Memory usage is generally low, because documents are not retained after parsing and json results are emitted as soon as possible. In fact, gcrawler uses the Jackson streaming APIs to flush output as soon as documents are parsed.

## Stopping the crawler

gcrawler will try hard to emit a valid json to stdout.

Upon task cancellation (e.g. when hitting ^C) the crawler will stop as soon as possible (i.e. at the end of the currently running task) and will emit a valid json for the pages successfully visited.

## Error handling

Again, gcrawler will try hard to emit a valid json to stdout and, in general, it will avoid to intermingle stacktraces with json output.

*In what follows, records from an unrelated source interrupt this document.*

#[program] Definition LawfulDatastore_wrapped : @LawfulDatastore S (wrappedStore p) :=
  {| lawful_view := wrapped_view |}.
Next Obligation.
  intros k s Hk. cbn. unfold wrapped_Get. rewrite ConvertKey_clean, lookup_strip by done.
  by apply wrapped_steps, law_Get, clean_key_app.
Qed.
Next Obligation.
  intros k s Hk. cbn. unfold wrapped_Has. rewrite ConvertKey_clean, lookup_strip by done.
  by apply wrapped_steps, law_Has, clean_key_app.
Qed.
Next Obligation.
  intros k v s Hk. cbn. unfold wrapped_Put. rewrite ConvertKey_clean by done.
  destruct (law_Put (p +:+ k) v s (clean_key_app k Hk)) as (E1 & E2 & E3).
  unfold steps. cbn. by rewrite E1, E2, E3, strip_insert, outside_insert.
Qed.
Next Obligation.
  intros k s Hk. cbn. unfold wrapped_Delete. rewrite ConvertKey_clean by done.
  destruct (law_Delete (p +:+ k) s (clean_key_app k Hk)) as (E1 & E2 & E3).
  unfold steps. cbn. by rewrite E1, E2, E3, strip_delete, outside_delete.
Qed.
Next Obligation.
  intros q s Hq. cbn. unfold wrapped_Query. rewrite NewKey_clean, ConvertKey_clean by done.
  destruct (law_Query (p +:+ q) s (clean_key_app q Hq)) as (l & Hs & Hnd & Hl).
  assert (forall e, e ∈ l -> exists k, e.1 = p +:+ String "/" k) as Hpre.
  { intros [k v] [_ [t Ht]]%Hl. destruct (clean_slash q Hq) as [r ->].
    exists (r +:+ "/" +:+ t). cbn [fst]. rewrite Ht. by rewrite !str_app_assoc. }
  set (inv := fun e : string * bytes => (InvertKey p e.1, e.2)).
  assert (forall e, e ∈ l -> e.1 = p +:+ (inv e).1) as Hinv.
  { intros e [k Ek]%Hpre. unfold inv. cbn [fst]. by rewrite Ek, InvertKey_prefix. }
  exists (inv <$> l). split; [|split].
  - eapply steps_bind; [by apply wrapped_steps|]. intros s1 E1. apply steps_ret_eq; [done|].
    f_equal. rewrite <- !list_fmap_compose. apply list_fmap_ext. by intros i [k v] _.
  - apply (NoDup_fmap_1 (String.append p)). rewrite <- !list_fmap_compose.
    erewrite list_fmap_ext; [exact Hnd|]. intros i e He%list_elem_of_lookup_2. by rewrite (Hinv e He).
  - intros k v. rewrite lookup_strip, list_elem_of_fmap. unfold below. split.
    + intros ([k' v'] & [= -> ->] & Hin). pose proof (Hinv _ Hin) as E. cbn [fst inv] in E.
      apply Hl in Hin as [Hm [t Ht]]. rewrite <- E. split; [done|]. exists t.
      apply (inj (String.append p)). by rewrite <- E, Ht, !str_app_assoc.
    + intros [Hm [t Ht]]. destruct (clean_slash q Hq) as [r ->].
      assert (k = String "/" (r +:+ "/" +:+ t)) as Ek by (by rewrite Ht, !str_app_assoc).
      exists (p +:+ k, v). unfold inv. cbn [fst snd]. split.
      * by rewrite Ek, InvertKey_prefix.
      * apply Hl. split; [done|]. exists t. by rewrite Ht, !str_app_assoc.
Qed.
End WrappedLawful.

(** ** The stores of a database *)

Definition rootStoreKey : string := "/db".
Definition systemStoreKey : string := "/db/system".
Definition dataStoreKey : string := "/db/data".
Definition headStoreKey : string := "/db/heads".
Definition blockStoreKey : string := "/db/blocks".

(** The four namespaces of the [MultiStore] interface. *)
Inductive namespace := NData | NHead | NBlock | NSystem.

#[global] Instance namespace_eq_dec : EqDecision namespace.
Proof. solve_decision. Defined.

Class MultiStore (S : Type) := store_of : namespace -> Datastore S.

Definition namespaceKey (n : namespace) : string :=
  match n with
  | NData => dataStoreKey
  | NHead => headStoreKey
  | NBlock => blockStoreKey
  | NSystem => systemStoreKey
  end.

Definition MultiStoreFrom {S} `{Datastore S} `{DsKey} `{PrefixTransform} : MultiStore S :=
  fun n => wrappedStore (namespaceKey n).

Lemma namespaceKey_clean n : clean_key (namespaceKey n) = true.
Proof. by destruct n. Qed.

Lemma namespaceKey_apart n n' : n <> n' -> apart (namespaceKey n) (namespaceKey n') = true.
Proof. by destruct n, n'. Qed.

(** The contents of the four namespaces; each store changes its own only. *)
Class LawfulMultiStore (S : Type) `{MultiStore S} := {
  lawful_of : forall n, @LawfulDatastore S (store_of n);
  separate : forall n n' s s', n <> n' ->
    @rest S (@lawful_view S _ (lawful_of n)) s' = @rest S (@lawful_view S _ (lawful_of n)) s ->
    @view S (@lawful_view S _ (lawful_of n')) s' = @view S (@lawful_view S _ (lawful_of n')) s;
}.

Section MultiSteps.
Context {S : Type} `{LawfulMultiStore S}.

Definition views (s : S) (n : namespace) : contents :=
  @view S (@lawful_view S _ (lawful_of n)) s.

Definition upd (V : namespace -> contents) (n : namespace) (v : contents) : namespace -> contents :=
  fun n' => if decide (n' = n) then v else V n'.

(** [msteps m s V r]: run on [s], [m] returns [r] and leaves the contents [V]. *)
Definition msteps {A} (m : M S A) (s : S) (V : namespace -> contents) (r : result A) : Prop :=
  (m s).2 = r /\ forall n, views (m s).1 n = V n.

(** A computation in one namespace is one in the database. *)
Lemma msteps_in n {A} (m : M S A) s v r :
  @steps S _ (@lawful_view S _ (lawful_of n)) m s v r -> msteps m s (upd (views s) n v) r.
Proof.
  intros (E1 & E2 & E3). split; [done|]. intros n'. unfold upd, views.
  destruct (decide (n' = n)) as [->|Hne]; [done|]. by eapply separate; [apply not_eq_sym|].
Qed.

Lemma msteps_ext {A} (m : M S A) s V V' r :
  msteps m s V r -> (forall n, V n = V' n) -> msteps m s V' r.
Proof. intros [E1 E2] Hext. split; [done|]. intros n. by rewrite E2. Qed.

Lemma msteps_ret {A} (x : A) s V : (forall n, views s n = V n) -> msteps (mret x) s V (Ok x).
Proof. done. Qed.

Lemma msteps_lift {A} (r : result A) s : msteps (mlift r) s (views s) r.
Proof. done. Qed.

Lemma msteps_bind {A B} (m : M S A) (k : A -> M S B) s V x V' r :
  msteps m s V (Ok x) ->
  (forall s1, (forall n, views s1 n = V n) -> msteps (k x) s1 V' r) ->
  msteps (mbind m k) s V' r.
Proof.
  unfold msteps, mbind. destruct (m s) as [s1 r1]. cbn. intros (-> & Hv) Hk. by apply Hk.
Qed.

Lemma msteps_bind_err {A B} (m : M S A) (k : A -> M S B) s V e :
  msteps m s V (Err e) -> msteps (mbind m k) s V (Err e).
Proof. unfold msteps, mbind. destruct (m s) as [s1 r1]. cbn. by intros (-> & Hv). Qed.

Lemma msteps_try_ok {A} (m : M S A) s V x :
  msteps m s V (Ok x) -> msteps (mtry m) s V (Ok (inl x)).
Proof. unfold msteps, mtry. destruct (m s) as [s1 r1]. cbn. by intros (-> & Hv). Qed.

Lemma upd_eq V n v : upd V n v n = v.
Proof. unfold upd. by rewrite decide_True. Qed.

Lemma upd_ne V n n' v : n' <> n -> upd V n v n' = V n'.
Proof. intros. unfold upd. by rewrite decide_False. Qed.

Lemma upd_same V n n' : upd V n (V n) n' = V n'.
Proof. unfold upd. case_decide; by subst. Qed.

Lemma upd_upd V n v v' n' : upd (upd V n v) n v' n' = upd V n v' n'.
Proof. unfold upd. by case_decide. Qed.
End MultiSteps.

(** The namespaces of one lawful root store are lawful and apart. *)
Section FromRoot.
Context {S : Type} `{LawfulDatastore S} `{DsKey} `{PrefixTransform}.

Lemma separate_wrapped n n' (s s' : S) : n <> n' ->
  @rest S (wrapped_view (namespaceKey n)) s' = @rest S (wrapped_view (namespaceKey n)) s ->
  @view S (wrapped_view (namespaceKey n')) s' = @view S (wrapped_view (namespaceKey n')) s.
Proof.
  intros Hne [= E _]. cbn. pose proof (namespaceKey_apart n n' Hne) as Ha.
  rewrite <- (strip_outside _ _ (view s') Ha), <- (strip_outside _ _ (view s) Ha). by f_equal.
Qed.

Definition LawfulMultiStoreFrom : @LawfulMultiStore S MultiStoreFrom := {|
  lawful_of n := LawfulDatastore_wrapped (namespaceKey n) (namespaceKey_clean n);
  separate := separate_wrapped |}.
End FromRoot.

(** A put through the store of one namespace changes that namespace at that key and
    no other namespace; a delete, a read and a query likewise. *)
Section Isolation.
Context {S : Type} `{LawfulDatastore S} `{DsKey} `{PrefixTransform}.

#[local] Existing Instance MultiStoreFrom.
#[local] Existing Instance LawfulMultiStoreFrom.

(** C7: the namespaces of a multi-store over one lawful root store are independent
    maps: a put and a delete change the contents of their own namespace at their key
    and leave every other namespace as it was, and a read, a test and a query by
    prefix answer from the contents of their own namespace. *)
Theorem MultiStoreFrom_isolated n k v (s : S) :
  clean_key k = true ->
  msteps (@ds_Put S (MultiStoreFrom n) k v) s (upd (views s) n (<[k := v]> (views s n))) (Ok tt) /\
  msteps (@ds_Delete S (MultiStoreFrom n) k) s (upd (views s) n (delete k (views s n))) (Ok tt) /\
  msteps (@ds_Get S (MultiStoreFrom n) k) s (views s)
    (match views s n !! k with Some v => Ok v | None => Err ErrNotFound end) /\
  msteps (@ds_Has S (MultiStoreFrom n) k) s (views s) (Ok (bool_decide (is_Some (views s n !! k)))) /\
  exists l, msteps (@ds_Query S (MultiStoreFrom n) k) s (views s) (Ok (Ok <$> l)) /\
    NoDup l.*1 /\ forall k' v', (k', v') ∈ l <-> views s n !! k' = Some v' /\ below k k'.
Proof.
  intros Hk. pose (L := lawful_of (S := S) n).
  assert (forall A (m : M S A) r, @steps S _ (@lawful_view S _ L) m s (views s n) r ->
    msteps m s (views s) r) as Hread.
  { intros A m r Hm. eapply msteps_ext; [by apply msteps_in|]. intros n'. apply upd_same. }
  split; [|split; [|split; [|split]]].
  - apply msteps_in. by apply (@law_Put S _ L).
  - apply msteps_in. by apply (@law_Delete S _ L).
  - apply Hread. by apply (@law_Get S _ L).
  - apply Hread. by apply (@law_Has S _ L).
  - destruct (@law_Query S _ L k s Hk) as (l & Hl & Hnd & Hel). exists l. split; [by apply Hread|done].
Qed.
End Isolation.

(** ** The block store *)

Record Block `{CidOps} := NewBlockWithCid { B_RawData : bytes; B_Cid : Cid }.

Definition ErrHashMismatch : error := ErrNew "block in storage has different hash than requested".
Definition ErrBlockNotFound : error := ErrNew "ipld: could not find node".

(** [dshelp.MultihashToDsKey(c.Hash())] and [c.Prefix().Sum(data)]. *)
Class BlockKeys `{CidOps} := {
  block_key : Cid -> string;
  prefix_Sum : Cid -> bytes -> result Cid;
  block_key_clean : forall c, clean_key (block_key c) = true;
}.

Section Blockstore.
Context {S : Type} `{Datastore S} `{BlockKeys}.

Definition bs_Get (rehash : bool) (k : Cid) : M S Block :=
  if negb (Cid_Defined k) then mfail ErrBlockNotFound
  else
    let* r := mtry (ds_Get (block_key k)) in
    match r with
    | inr e => if errors_Is e ErrNotFound then mfail ErrBlockNotFound else mfail e
    | inl bdata =>
        if rehash then
          let* rbcid := mlift (prefix_Sum k bdata) in
          if bool_decide (rbcid = k) then mret (NewBlockWithCid _ bdata rbcid) else mfail ErrHashMismatch
        else mret (NewBlockWithCid _ bdata k)
    end.

(** The error of [Has] is dropped: the block is then written. *)
Definition bs_Put (block : Block) : M S unit :=
  let k := block_key block.(B_Cid) in
  let* r := mtry (ds_Has k) in
  match r with
  | inl true => mret tt
  | _ => ds_Put k block.(B_RawData)
  end.

Fixpoint bs_PutMany (blocks : list Block) : M S unit :=
  match blocks with
  | [] => mret tt
  | b :: rest =>
      let k := block_key b.(B_Cid) in
      let* r := mtry (ds_Has k) in
      match r with
      | inl true => bs_PutMany rest
      | _ => let* _ := ds_Put k b.(B_RawData) in bs_PutMany rest
      end
  end.

Definition bs_Has (k : Cid) : M S bool := ds_Has (block_key k).

Definition bs_DeleteBlock (k : Cid) : M S unit := ds_Delete (block_key k).
End Blockstore.

(** Content addressing: [key_of] is the key of the hash of a block's data. *)
Section ContentAddressed.
Context {S : Type} `{LawfulDatastore S} `{BlockKeys}.
Variable key_of : bytes -> string.
Hypothesis key_of_inj : forall d d', key_of d = key_of d' -> d = d'.
Hypothesis Sum_spec : forall c d, prefix_Sum c d = Ok c <-> key_of d = block_key c.

Definition block_ok (b : Block) : Prop := key_of b.(B_RawData) = block_key b.(B_Cid).
Definition blocks_ok (m : contents) : Prop := forall k d, m !! k = Some d -> key_of d = k.

Definition put_block (m : contents) (b : Block) : contents :=
  match m !! block_key b.(B_Cid) with
  | Some _ => m
  | None => <[block_key b.(B_Cid) := b.(B_RawData)]> m
  end.

Lemma steps_bs_Put b s : steps (bs_Put b) s (put_block (view s) b) (Ok tt).
Proof.
  pose proof (block_key_clean b.(B_Cid)) as Hk. unfold bs_Put, put_block.
  eapply steps_bind; [by apply steps_try_ok, law_Has|]. intros s1 E1. cbv beta.
  destruct (view s !! block_key (B_Cid b)) as [d|] eqn:E.
  - rewrite bool_decide_eq_true_2 by done. by apply steps_ret_eq.
  - rewrite bool_decide_eq_false_2 by (by intros []). rewrite <- E1. by apply law_Put.
Qed.

Lemma bs_PutMany_cons b bs s :
  bs_PutMany (b :: bs) s = (let* _ := bs_Put b in bs_PutMany bs) s.
Proof.
  unfold bs_Put, mbind, mtry. cbn [bs_PutMany]. unfold mbind, mtry.
  destruct (ds_Has (block_key (B_Cid b)) s) as [s1 [[]|e|]]; try done;
    by destruct (ds_Put _ _ s1) as [s2 [[]|e'|]].
Qed.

Errors are printed to stderr instead.

Errors happening before any json character has been emitted (e.g. wrong command line parameters), will be printed to stderr and will cause the application to exit early.

Errors happening while the crawler is running and json is being printed, are muted by default. To enable printing crawling errors to stderr use the `--print-errors true` flag.

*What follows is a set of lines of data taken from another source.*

Lemma steps_merge_delta d s :
  doc_inv col doc (view s) -> delta_ok d ->
  steps (merge_delta d) s (doc_apply col doc (view s) (op_of d)) (Ok tt).
Proof.
  intros Hi Hd. destruct d as [f d|d]; cbn [merge_delta op_of delta_ok] in *.
  - destruct Hd as [Hf Hp]. apply steps_setValue; try done. by apply (inv_reg _ _ _ Hi).
  - destruct (IsDeleted _) eqn:E; [by apply steps_composite_delete|by apply steps_composite_active].
Qed.

Lemma steps_merge_deltas ds s :
  doc_inv col doc (view s) -> Forall delta_ok ds ->
  steps (merge_deltas ds) s (foldl (doc_apply col doc) (view s) (op_of <$> ds)) (Ok tt).
Proof.
  intros Hi Hds. revert s Hi. induction Hds as [|d ds Hd Hds IH]; intros s Hi; [by split|].
  cbn [merge_deltas]. eapply steps_bind; [by apply steps_merge_delta|]. intros s1 E1. cbn.
  rewrite <- E1. apply IH. rewrite E1. apply doc_inv_apply; auto using op_of_ok.
Qed.

(** The field deltas of [f], as register states. *)
Definition states_of (f : string) (ds : list doc_delta) : list lww :=
  omap (fun d => match d with
                 | FieldDelta g d => if String.eqb f g then Some (d.(LD_Priority), d.(LD_Data)) else None
                 | DocDelta _ => None
                 end) ds.

Lemma reg_state_apply_delta f m d :
  elem_ok f = true -> doc_inv col doc m -> delta_ok d ->
  reg_state col doc f (doc_apply col doc m (op_of d)) =
    lww_maximum (reg_state col doc f m) (states_of f [d]).
Proof.
  intros Hf Hi Hd. destruct d as [g d|d]; cbn [op_of doc_apply delta_ok] in *.
  - destruct Hd as [Hg Hp]. unfold states_of. cbn. destruct (String.eqb_spec f g) as [->|Hne]; cbn.
    + unfold reg_apply, lww_max. case_decide; [by apply reg_state_write|done].
    + unfold reg_apply. case_decide; [by apply reg_state_write_ne|done].
  - destruct (IsDeleted _); cbn; [by apply reg_state_delete|].
    unfold reg_state, reg_prio, reg_val, active_key. rewrite activate_deleted by done.
    fold (active_key col doc f m). rewrite !activate_lookup; auto using pkey_mkey, active_key_mk.
Qed.
(* ===== verification/Clock.v ===== *)
(** * The Merkle clock (merkle/clock) and the Merkle CRDTs (merkle/crdt)

    A Merkle clock orders the deltas of one CRDT in a DAG of blocks: a new block
    links to the current heads and its height, the priority of its delta, is one more
    than theirs.  The heads are kept in the head store, the blocks in the block
    store, and the deltas are merged into the data store.  IPLD nodes and CIDs are
    code outside the repository: the class [DagOps]. *)

From Stdlib Require Import Ascii.
From S2P Require Import Prelude GoStd Keys Store MultiStore Crdt.

(** [node.Cid()], [node.RawData()], [cid.Bytes()] and the order in which a
    [dag.ProtoNode] keeps its links.  The CID of a node is a defined CID that is not
    the CID of one of its links. *)
Class DagOps `{CidOps} := {
  Node_Cid : Node -> Cid;
  Node_RawData : Node -> bytes;
  Cid_Bytes : Cid -> bytes;
  link_order : list DAGLink -> list DAGLink;
  link_order_perm : forall l, link_order l ≡ₚ l;
  Node_Cid_Defined : forall n, Cid_Defined (Node_Cid n) = true;
  Node_Cid_fresh : forall n l, l ∈ Node_Links n -> L_Cid l <> Node_Cid n;
}.

(** [core.ReplicatedData]. *)
Record ReplicatedData `{CidOps} (S : Type) := mkReplicatedData {
  RD_ID : string;
  RD_Merge : Delta -> string -> M S unit;
  RD_DeltaDecode : Node -> result Delta;
  RD_Value : M S bytes;
}.
Arguments mkReplicatedData {_ _} _ _ _ _.
Arguments RD_ID {_ _} _.
Arguments RD_Merge {_ _} _ _ _.
Arguments RD_DeltaDecode {_ _} _ _.
Arguments RD_Value {_ _} _.

(** ** Operations *)

Definition ErrDecodingHeight : error := ErrNew "error decoding height".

## Command line parameters

gcrawler requires an odd number of command line parameters, e.g.:

```sh
$ java -jar build/libs/gcrawler-all.jar [param1 value1 param2 value2 ...]
```

Each parameter must be followed by its value. The starting url must be passed as last parameter.

flag | values | default | description
---- | ------ | ------- | -----------
`--print-errors` | boolean | false | Print any exception to stderr
`--halt-on-error` | boolean | false | Stop crawling after any error occurs
`--normalize-urls` | boolean | true | Normalize urls before crawling (remove traling `#` and `?`)
`--timeout-millis` | integer | 5000 | Socket timeout in milliseconds for connect and read operations

For example, the following:

```sh
java -jar build/libs/gcrawler-all.jar --print-errors true --timeout-millis 10000 www.debian.org 2>errors.txt >output.txt
```

will apply a connection timeout of 10 seconds, will print to file `errors.txt` any skipped url and will save the json to `output.txt`.

## Notes

- In case the starting url returns any error, the empty json list `[]` is printed.
- In case a page does not import any static asset, the empty json list `"assets":[]` is printed.
- gcrawler does not apply any url normalization, except for removing trailing fragment `#` and question mark `?` in order to avoid too much duplicate url. This can be configured with the `--normalize-urls` parameter.
- At the moment, it is possible to configure only the JSoup connection timeout. Anyway JSoup provides sensible defaults: it will follow redirects, will not ignore http errors, will validate certificates, and will handle response body sizes up to 1M.
- gcrawler will cross between http and https without problems, but will refuse to cross between domains, therefore crawling `debian.org` is different than crawling `www.debian.org`.

## License

The gcrawler source files are distributed under the BSD-style license.